I ran across an article today on Huffington Post that described me and my parenting style/relationship with Addie and it was really eye opening. It's called the, "The Day I Stopped Saying 'Hurry Up'". Here's an excerpt that spoke really clearly to me and caused me to stop and think about our relationship.
And although the words "hurry up" did little if nothing to increase my child's speed, I said them anyway. Maybe even more than the words, "I love you."
The truth hurts, but the truth heals... and brings me closer to the parent I want to be.
Then one fateful day, things changed. We'd just picked my older daughter up from kindergarten and were getting out of the car. Not going fast enough for her liking, my older daughter said to her little sister, "You are so slow." And when she crossed her arms and let out an exasperated sigh, I saw myself -- and it was a gut-wrenching sight.

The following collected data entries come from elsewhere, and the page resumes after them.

Definition emap (l : list (HTEntry V)) : gmap bytes (V * Z) :=
  list_to_map ((λ e, (key e, content e)) <$> l).

Definition to_map ht : gmap bytes (V * Z) := emap (entries ht).

(** ** Entries as a map *)

Lemma fst_entries (l : list (HTEntry V)) : ((λ e, (key e, content e)) <$> l).*1 = key <$> l.
Proof. by rewrite <- list_fmap_compose. Qed.

Lemma emap_perm (l l' : list (HTEntry V)) : NoDup (key <$> l) → l ≡ₚ l' → emap l = emap l'.
Proof.
  intros Hnd Hp. unfold emap. apply list_to_map_proper; [|by rewrite Hp].
  by rewrite fst_entries.
Qed.

Lemma emap_lookup (l : list (HTEntry V)) k x :
  NoDup (key <$> l) → emap l !! k = Some x ↔ ∃ e, e ∈ l ∧ key e = k ∧ content e = x.
Proof.
  intros Hnd. unfold emap. rewrite <- elem_of_list_to_map by by rewrite fst_entries.
  rewrite list_elem_of_fmap. naive_solver.
Qed.

Lemma emap_None (l : list (HTEntry V)) k : emap l !! k = None ↔ ∀ e, e ∈ l → key e ≠ k.
Proof.
  unfold emap. rewrite <- not_elem_of_list_to_map, fst_entries, list_elem_of_fmap.
  naive_solver.
Qed.

Lemma emap_cons e l : emap (e :: l) = <[key e := content e]> (emap l).
Proof. done. Qed.

Lemma emap_delete e l :
  NoDup (key <$> e :: l) → emap l = delete (key e) (emap (e :: l)).
Proof.
  rewrite fmap_cons, NoDup_cons. intros [Hni _]. rewrite emap_cons, delete_insert_eq.
  rewrite delete_id; [done|]. apply emap_None. intros e' He' Hk. apply Hni.
  rewrite <- Hk. by apply list_elem_of_fmap_2.
Qed.

(** ** One slot of a table *)

Lemma join_lookup {A} (s : list (list A)) i c :
  s !! i = Some c → mjoin s ≡ₚ c ++ mjoin (delete i s).
Proof.
  intros Hi. rewrite <- (take_drop_middle s i c Hi) at 1.
  rewrite delete_take_drop, !join_app. simpl. rewrite !app_assoc.
  by rewrite (Permutation_app_comm c).
Qed.

Lemma join_insert {A} (s : list (list A)) i c c' :
  s !! i = Some c → mjoin (<[i := c']> s) ≡ₚ c' ++ mjoin (delete i s).
Proof.
  intros Hi. assert (i < length s) by by eapply lookup_lt_Some.
  rewrite (join_lookup _ i c') by by apply list_lookup_insert_eq.
  rewrite !delete_take_drop, take_insert_ge, drop_insert_lt by lia. done.
Qed.

Lemma slot_index_lt t s h : table_ok t → slots t = Some s → slot_index t h < length s.
Proof.
  unfold table_ok. intros Ht Hs. rewrite Hs in Ht. destruct Ht as (-> & (n & Hn) & Hm & _).
  unfold slot_index. rewrite Hm, Hn. rewrite Nat2Z.inj_pow.
  replace (Z.of_nat 2 ^ Z.of_nat n - 1)%Z with (Z.ones (Z.of_nat n)) by (rewrite Z.ones_equiv; lia).
  rewrite Z.land_ones by lia. pose proof (Z.mod_pos_bound h (2 ^ Z.of_nat n)).
  pose proof (Nat2Z.inj_pow 2 n). lia.
Qed.

Lemma buckets_in t s e :
  buckets_ok t s → e ∈ mjoin s →
  hashCode e = hash (key e) ∧ ∃ c, s !! slot_index t (hash (key e)) = Some c ∧ e ∈ c.
Proof.
  intros Hb (c & He & [i Hi]%list_elem_of_lookup)%list_elem_of_join.
  destruct (Hb i c e Hi He) as [Hh Hx]. split; [done|]. exists c. rewrite <- Hh, Hx. done.
Qed.

Lemma buckets_insert t s i c' :
  buckets_ok t s → (∀ e, e ∈ c' → hashCode e = hash (key e) ∧ slot_index t (hashCode e) = i) →
  buckets_ok t (<[i := c']> s).
Proof.
  intros Hb Hc j c e [(<- & <- & _)|[_ Hj]]%list_lookup_insert_Some He; [by apply Hc|].
  by eapply Hb.
Qed.

Lemma matches_ok k e : hashCode e = hash (key e) → matches k (hash k) e = bool_decide (key e = k).
Proof.
  unfold matches. intros ->. case_bool_decide as Hk; [|by rewrite andb_false_r].
  rewrite Hk. by rewrite Z.eqb_refl.
Qed.

(** Replacing the chain a key hashes to. *)
Lemma update_slot t s idx c c' sz :
  table_ok t → slots t = Some s → s !! idx = Some c →
  (∀ e, e ∈ c' → hashCode e = hash (key e) ∧ slot_index t (hashCode e) = idx) →
  sz = (size t + Z.of_nat (length c') - Z.of_nat (length c))%Z →
  table_ok (mkTable (Some (<[idx := c']> s)) (capacity t) (mask t) sz).
Proof.
  unfold table_ok. intros Ht Hs Hi Hc ->. rewrite Hs in Ht. cbn [slots capacity mask size].
  destruct Ht as (Hl & Hcap & Hm & Hsz & Hb).
  split; [by rewrite length_insert|]. split; [done|]. split; [done|]. split.
  - rewrite Hsz, (join_lookup s idx c Hi), (join_insert s idx c c' Hi), !length_app. lia.
  - by apply buckets_insert.
Qed.

Lemma findInTable_ok t k :
  table_ok t →
  findInTable t k (hash k) ⇓ λ r,
    match r with
    | Some e => e ∈ table_entries t ∧ key e = k
    | None => ∀ e, e ∈ table_entries t → key e ≠ k
    end.
Proof.
  intros Ht. unfold findInTable, table_entries. destruct (slots t) as [s|] eqn:Hs.
  2:{ apply returns_ok. simpl. by intros e ?%not_elem_of_nil. }
  run_with vec_get_lt; [by apply slot_index_lt|]. intros c Hc. apply returns_ok. simpl.
  unfold table_ok in Ht. rewrite Hs in Ht. destruct Ht as (_ & _ & _ & _ & Hb).
  destruct (List.find _ c) as [e|] eqn:Hf.
  - apply find_some in Hf as [Hin%list_elem_of_In Hm].
    destruct (Hb _ _ _ Hc Hin) as [Hh _]. rewrite matches_ok in Hm by done.
    apply bool_decide_eq_true in Hm. split; [|done]. apply list_elem_of_join. exists c.
    split; [done|]. by eapply list_elem_of_lookup_2.
  - intros e He Hk. destruct (buckets_in _ _ _ Hb He) as (Hh & c' & Hc' & Hin).
    rewrite Hk, Hc in Hc'. injection Hc' as <-.
    eapply find_none in Hf; [|by apply list_elem_of_In].
    rewrite matches_ok in Hf by done. by apply bool_decide_eq_false in Hf.
Qed.

Lemma unlink_Some k h (c c' : list (HTEntry V)) :
  unlink k h c = Some c' → ∃ e, matches k h e = true ∧ c ≡ₚ e :: c'.
Proof.
  revert c'. induction c as [|e c IH]; intros c'; simpl; [done|].
  destruct (matches k h e) eqn:Hm; [intros [= <-]; by exists e|].
  intros (c1 & Hc1 & ->)%fmap_Some. destruct (IH _ Hc1) as (e' & Hm' & Hp). exists e'.
  split; [done|]. rewrite Hp. constructor.
Qed.

Lemma unlink_None k h (c : list (HTEntry V)) :
  unlink k h c = None → ∀ e, e ∈ c → matches k h e = false.
Proof.
  induction c as [|e c IH]; simpl; [by intros _ e ?%not_elem_of_nil|].
  destruct (matches k h e) eqn:Hm; [done|]. intros Hn%fmap_None e' [->|He']%elem_of_cons; auto.
Qed.

Lemma delFromTable_ok t k :
  table_ok t →
  delFromTable t k (hash k) ⇓ λ '(b, t'),
    table_ok t' ∧ capacity t' = capacity t ∧ (is_Some (slots t') ↔ is_Some (slots t)) ∧
    (∀ n, drained t n → drained t' n) ∧
    if b : bool then ∃ e, key e = k ∧ table_entries t ≡ₚ e :: table_entries t'
    else t' = t ∧ ∀ e, e ∈ table_entries t → key e ≠ k.
Proof.
  intros Ht. unfold delFromTable, table_entries. destruct (slots t) as [s|] eqn:Hs.
  2:{ apply returns_ok. rewrite Hs. simpl. split; [done|]. split; [done|]. split; [done|].
      split; [done|]. split; [done|]. by intros e ?%not_elem_of_nil. }
  run_with vec_get_lt; [by apply slot_index_lt|]. intros c Hc.
  assert (Hb : buckets_ok t s) by (unfold table_ok in Ht; rewrite Hs in Ht; tauto).
  destruct (unlink k (hash k) c) as [c'|] eqn:Hu.
  - apply unlink_Some in Hu as (e & Hm & Hp).
    assert (Hin : ∀ x, x ∈ c' → x ∈ c) by (intros x Hx; rewrite Hp; by right).
    assert (He : e ∈ c) by (rewrite Hp; left).
    apply returns_ok. cbn [slots capacity]. split; [|split; [done|split; [by split; eauto|split]]].
    + eapply update_slot; [done..| |].
      * intros x Hx. by eapply Hb; [|apply Hin].
      * rewrite Hp. simpl. lia.
    + intros n Hd s' i x Hs' Hi Hx. injection Hs' as <-.
      apply list_lookup_insert_Some in Hx as [(<- & <- & _)|[_ Hx]]; [|by eapply Hd].
      assert (c = []) as -> by by eapply Hd. by apply Permutation_nil_cons in Hp.
    + exists e. rewrite matches_ok in Hm by by eapply Hb.
      split; [by apply bool_decide_eq_true in Hm|]. simpl.
      rewrite (join_lookup s _ c Hc), (join_insert s _ c c' Hc), Hp. done.
  - apply returns_ok. rewrite Hs. split; [done|]. split; [done|]. split; [done|]. split; [done|].
    split; [done|]. simpl. intros e He Hk.
    destruct (buckets_in _ _ _ Hb He) as (Hh & c' & Hc' & Hin).
    rewrite Hk, Hc in Hc'. injection Hc' as <-.
    eapply unlink_None in Hu; [|exact Hin]. rewrite matches_ok in Hu by done.
    by apply bool_decide_eq_false in Hu.
Qed.

(** ** Writing one entry *)

(** A field write leaves the key and the cached hash alone. *)
Definition keeps_key (f : HTEntry V → HTEntry V) : Prop :=
  ∀ e, key (f e) = key e ∧ hashCode (f e) = hashCode e.

Lemma set_value_keeps v : keeps_key (set_value v).
Proof. done. Qed.
Lemma set_expireAt_keeps d : keeps_key (set_expireAt d).
Proof. done. Qed.

Lemma overwrite_perm f k h (c : list (HTEntry V)) x :
  x ∈ c → matches k h x = true →
  ∃ e rest, matches k h e = true ∧ c ≡ₚ e :: rest ∧ overwrite f k h c ≡ₚ f e :: rest.
Proof.
  induction c as [|e c IH]; [by intros ?%not_elem_of_nil|]. intros Hx Hm. simpl.
  destruct (matches k h e) eqn:Hme; [by exists e, c|].
  apply elem_of_cons in Hx as [->|Hx]; [congruence|].
  destruct (IH Hx Hm) as (e' & rest & Hm' & Hp & Hp'). exists e', (e :: rest).
  split; [done|]. split; [rewrite Hp|rewrite Hp']; constructor.
Qed.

I was a bully who pushed and pressured and hurried a small child who simply wanted to enjoy life.
My eyes were opened; I saw with clarity the damage my hurried existence was doing to both of my children.
Although my voice trembled, I looked into my small child's eyes and said, "I am so sorry I have been making you hurry. I love that you take your time, and I want to be more like you."
I couldn't believe it. This woman is me 3 years from now. I feel this age is a hard age. They're always testing us to see how we'll cave but they're also in a really unique place because they're learning who they are. It's really critical to let them explore at this age but also set the boundaries they need.
I highly suggest reading this article. It's allowed me to notice my mistakes in parenting and allowed me to course correct back so Addie is free to express herself. She is my free spirit after all.